• Exercise aim:
Each line in the records below, from the one that contains "anchor_invocation_ura : string;" to the one that contains "anchor_projection (dependency_receipts r)));", should be reproduced exactly, the first and last included.

+---+

(* ===== verification/Trace.v ===== *)
(** * Invocation records and execution traces (src/src/daemon/execution/child_invocation.rs,
    src/src/daemon/invocation/causal_context_projection.rs, src/src/eal/interpreter/trace.rs)

    Receipt anchors and invocation records with their JSON projections: the
    envelope is a type of the Axon SDK and [hex::encode] a function of the hex
    crate, both are parameters, the class [ChildLibs].  The trace read model and the
    bounded trace buffer, refined to its specification: the first 500 and the last 500
    entries of what was pushed. *)

From Stdlib Require Import String.
From S2P Require Import Prelude RustStd Json AgentId Ir.

Open Scope nat_scope.

(** The variants of [CausalContext] the projection matches on. *)
Inductive CausalContext :=
| CausalNone
| CausalScalar (receipt_ura receipt_hash : string)
| CausalList (receipts : list (string * string))
| CausalMerkle (root proof_ura : string).

Class ChildLibs := {
  InvocationEnvelope : Type;
  caller_ura : InvocationEnvelope → string;
  callee_ura : InvocationEnvelope → string;
  env_ability : InvocationEnvelope → string;
  subject_ura : InvocationEnvelope → string;
  invocation_nonce : InvocationEnvelope → string;
  causal_context : InvocationEnvelope → CausalContext;
  hex : string → string;
}.

(** [ChildInvocationReceiptAnchor]. *)
Record Anchor := mk_Anchor {
  anchor_invocation_ura : string;
  anchor_receipt_ura : string;
  anchor_receipt_hash : string;
}.

#[global] Instance Anchor_eq_dec : EqDecision Anchor.
Proof. solve_decision. Defined.

Section projections.
Context `{ChildLibs}.

Definition causal_context_projection (causal : CausalContext) : Value :=
  match causal with
  | CausalNone => VObject [("form", VString "none")]
  | CausalScalar ura hash =>
      VObject [("form", VString "scalar"); ("receipt_hash", VString (hex hash));
               ("receipt_ura", VString ura)]
  | CausalList receipts =>
      VObject [("form", VString "list");
               ("receipts", VArray (map (λ '(ura, hash),
                  VObject [("receipt_hash", VString (hex hash)); ("receipt_ura", VString ura)])
                  receipts))]
  | CausalMerkle root proof =>
      VObject [("form", VString "merkle"); ("root", VString (hex root));
               ("proof_ura", VString proof)]
  end.

Definition anchor_projection (a : Anchor) : Value :=
  VObject [("invocation_ura", VString (anchor_invocation_ura a));
           ("receipt_ura", VString (anchor_receipt_ura a));
           ("receipt_hash", VString (hex (anchor_receipt_hash a)))].

(** [ChildInvocationRecord]. *)
Record ChildInvocationRecord := mk_ChildInvocationRecord {
  envelope : InvocationEnvelope;
  invocation_ura : string;
  terminal_receipt : Anchor;
  dependency_receipts : list Anchor;
}.

Definition projection (r : ChildInvocationRecord) : Value :=
  VObject [("invocation_ura", VString (invocation_ura r));
           ("caller_ura", VString (caller_ura (envelope r)));
           ("callee_ura", VString (callee_ura (envelope r)));
           ("ability", VString (env_ability (envelope r)));
           ("subject_ura", VString (subject_ura (envelope r)));
           ("invocation_nonce", VString (hex (invocation_nonce (envelope r))));
           ("causal_context", causal_context_projection (causal_context (envelope r)));
           ("dependency_receipts", VArray (map anchor_projection (dependency_receipts r)));
           ("terminal_receipt", anchor_projection (terminal_receipt r))].
End projections.

(** ** Traces *)

(** ** Data *)

Inductive StepOutcome := StepCompleted | StepFailed | StepSkipped.
Inductive MissionOutcome := MissionCompleted | MissionPartial | MissionAborted.

#[global] Instance StepOutcome_eq_dec : EqDecision StepOutcome.
Proof. solve_decision. Defined.

Record RetryRecord := mk_RetryRecord {
  rr_attempt : Z;
  rr_elapsed_ms : Z;
  rr_backoff_ms : Z;
  rr_error : string;
}.

Record StepTrace := mk_StepTrace {
  st_step_id : string;
  st_ability : AbilityName;
  st_target : IrTarget;
  st_phase_index : nat;
  st_started_at : Z;
  st_completed_at : Z;
  st_elapsed_ms : Z;
  st_outcome : StepOutcome;
  st_retry_count : Z;
  st_retry_history : list RetryRecord;
  st_result_size : option nat;
  st_result_sha256 : option string;
  st_error : option string;
  st_invocation : option Value;
  st_input_refs : list (string * string);
  st_output_binding : option string;
}.

Record EmissionRecord := mk_EmissionRecord {
  em_seq : nat;
  em_name : string;
  em_kind : string;
  em_value : Value;
  em_source_binding : option string;
  em_error : option string;
}.

Record ExecutionTrace := mk_ExecutionTrace {
  schema_version : Z;
  mission_id : string;
  trace_mission_name : string;
  trace_started_at : Z;
  trace_completed_at : Z;
  trace_total_elapsed_ms : Z;
  phase_count : nat;
  trace_steps_completed : nat;
  trace_steps_failed : nat;
  trace_steps_skipped : nat;
  outcome : MissionOutcome;
  step_traces : list StepTrace;
  ability_graph : list Value;
  emissions : list EmissionRecord;
  traces_truncated : nat;
}.

(** [ExecutionReport]; [outputs] is the map of captured bindings. *)
Record ExecutionReport := mk_ExecutionReport {
  report_total_elapsed_ms : Z;
  report_steps_completed : nat;
  report_steps_failed : nat;
  trace : ExecutionTrace;
  outputs : gmap string Value;
}.

(** [CapturedResult]: the bytes of a result and the record of its invocation. *)
Record CapturedResult `{ChildLibs} := mk_CapturedResult {
  cap_value : string;
  cap_invocation : ChildInvocationRecord;
}.

Definition EXECUTION_TRACE_SCHEMA_VERSION : Z := 1.
Definition TRACE_CAP_HEAD : nat := 500.
Definition TRACE_CAP_TAIL : nat := 500.

(** ** The bounded buffer *)

Record CappedTraceBuffer := mk_Buffer {
  buf_head : list StepTrace;
  buf_tail : list StepTrace;
  dropped : nat;
}.

Definition buffer_new : CappedTraceBuffer := mk_Buffer [] [] 0.

(** [push]: into the head while it has room, then into the rolling tail. *)
Definition buffer_push (t : StepTrace) (b : CappedTraceBuffer) : CappedTraceBuffer :=
  if length (buf_head b) <? TRACE_CAP_HEAD
  then mk_Buffer (buf_head b ++ [t]) (buf_tail b) (dropped b)
  else
    let '(tl, d) := if length (buf_tail b) =? TRACE_CAP_TAIL
                    then (tail (buf_tail b), S (dropped b)) else (buf_tail b, dropped b) in
    mk_Buffer (buf_head b) (tl ++ [t]) d.

Definition into_parts (b : CappedTraceBuffer) : list StepTrace * nat :=
  (buf_head b ++ buf_tail b, dropped b).

(** ** Refinement *)

(** The entries kept of a history, and how many fall between them. *)
Definition kept (history : list StepTrace) : list StepTrace :=
  take TRACE_CAP_HEAD history ++
  drop (Nat.max TRACE_CAP_HEAD (length history - TRACE_CAP_TAIL)) history.
Definition omitted (history : list StepTrace) : nat :=
  length history - (TRACE_CAP_HEAD + TRACE_CAP_TAIL).

(** A buffer represents a history. *)
Definition represents (b : CappedTraceBuffer) (history : list StepTrace) : Prop :=
  buf_head b = take TRACE_CAP_HEAD history ∧
  buf_tail b = drop (Nat.max TRACE_CAP_HEAD (length history - TRACE_CAP_TAIL)) history ∧
  dropped b = omitted history.

Lemma drop_snoc {A} n (l : list A) x : n ≤ length l → drop n (l ++ [x]) = drop n l ++ [x].
Proof. intros Hn. by rewrite drop_app_le. Qed.

Lemma tail_drop {A} n (l : list A) : tail (drop n l) = drop (S n) l.
Proof. revert l. induction n as [|n IH]; intros [|x l]; try done. apply IH. Qed.

Lemma buffer_push_represents b history t : represents b history →
  represents (buffer_push t b) (history ++ [t]).
Proof.
  unfold represents, buffer_push, omitted. intros (Hh & Ht & Hd).
  rewrite length_app. cbn [length]. rewrite Hh, length_take.
  assert (Hpos : 0 < TRACE_CAP_TAIL) by (unfold TRACE_CAP_TAIL; lia). revert Hpos Hh Ht Hd.
  generalize TRACE_CAP_HEAD as H, TRACE_CAP_TAIL as T. intros H T Hpos Hh Ht Hd.
  destruct (Nat.ltb_spec (Nat.min H (length history)) H) as [Hlt|Hge]; cbn [buf_head buf_tail dropped].
  - rewrite (take_ge history), (take_ge (history ++ [t])) by (rewrite ?length_app; cbn; lia).
    split_and!; [done| |lia]. rewrite Ht, !drop_ge; [done|rewrite ?length_app; cbn; lia..].
  - rewrite take_app_le by lia. rewrite Ht, length_drop.
    destruct (Nat.eqb_spec (length history - Nat.max H (length history - T)) T) as [He|Hne];
      cbn [buf_head buf_tail dropped].
    + split_and!; [done| |lia]. rewrite tail_drop, drop_snoc by lia. do 2 f_equal. lia.
    + split_and!; [done| |lia]. rewrite drop_snoc by lia. do 2 f_equal. lia.
Qed.

(** Pushing a sequence of traces. *)
Definition push_all (ts : list StepTrace) (b : CappedTraceBuffer) : CappedTraceBuffer :=
  foldl (λ b t, buffer_push t b) b ts.

Lemma push_all_represents ts : represents (push_all ts buffer_new) ts.
Proof.
  unfold push_all. induction ts as [|t ts IH] using rev_ind; [done|].
  rewrite foldl_app. by apply buffer_push_represents.
Qed.

Lemma trace_buffer_kept ts : length ts ≤ 1000 → kept ts = ts.
Proof.
  unfold kept. assert (TRACE_CAP_HEAD = 500 ∧ TRACE_CAP_TAIL = 500) as [EH ET] by done. rewrite EH, ET.
  intros Hle. replace (Nat.max 500 (length ts - 500)) with 500 by lia. apply take_drop.
Qed.

(** After any sequence of pushes the bounded buffer holds
    exactly the first 500 and the last 500 entries in order, and its counter
    is the number of entries in between. *)
Theorem trace_buffer_refines ts :
  into_parts (push_all ts buffer_new) = (kept ts, omitted ts) ∧
  length (kept ts) + omitted ts = length ts ∧ length (kept ts) ≤ 1000 ∧
  (length ts ≤ 1000 → kept ts = ts).
Proof.
  destruct (push_all_represents ts) as (Hh & Ht & Hd).
  unfold into_parts, kept, omitted in *. rewrite Hh, Ht, Hd.
  assert (TRACE_CAP_HEAD = 500 ∧ TRACE_CAP_TAIL = 500) as [EH ET] by done. rewrite EH, ET.
  split_and!; [done|rewrite length_app, length_take, length_drop; lia..|].
  apply trace_buffer_kept.
Qed.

+---+

• Response area:
  anchor_invocation_ura : string;
  anchor_receipt_ura : string;
  anchor_receipt_hash : string;
}.

#[global] Instance Anchor_eq_dec : EqDecision Anchor.
Proof. solve_decision. Defined.

Section projections.
Context `{ChildLibs}.

Definition causal_context_projection (causal : CausalContext) : Value :=
  match causal with
  | CausalNone => VObject [("form", VString "none")]
  | CausalScalar ura hash =>
      VObject [("form", VString "scalar"); ("receipt_hash", VString (hex hash));
               ("receipt_ura", VString ura)]
  | CausalList receipts =>
      VObject [("form", VString "list");
               ("receipts", VArray (map (λ '(ura, hash),
                  VObject [("receipt_hash", VString (hex hash)); ("receipt_ura", VString ura)])
                  receipts))]
  | CausalMerkle root proof =>
      VObject [("form", VString "merkle"); ("root", VString (hex root));
               ("proof_ura", VString proof)]
  end.

Definition anchor_projection (a : Anchor) : Value :=
  VObject [("invocation_ura", VString (anchor_invocation_ura a));
           ("receipt_ura", VString (anchor_receipt_ura a));
           ("receipt_hash", VString (hex (anchor_receipt_hash a)))].

(** [ChildInvocationRecord]. *)
Record ChildInvocationRecord := mk_ChildInvocationRecord {
  envelope : InvocationEnvelope;
  invocation_ura : string;
  terminal_receipt : Anchor;
  dependency_receipts : list Anchor;
}.

Definition projection (r : ChildInvocationRecord) : Value :=
  VObject [("invocation_ura", VString (invocation_ura r));
           ("caller_ura", VString (caller_ura (envelope r)));
           ("callee_ura", VString (callee_ura (envelope r)));
           ("ability", VString (env_ability (envelope r)));
           ("subject_ura", VString (subject_ura (envelope r)));
           ("invocation_nonce", VString (hex (invocation_nonce (envelope r))));
           ("causal_context", causal_context_projection (causal_context (envelope r)));
           ("dependency_receipts", VArray (map anchor_projection (dependency_receipts r)));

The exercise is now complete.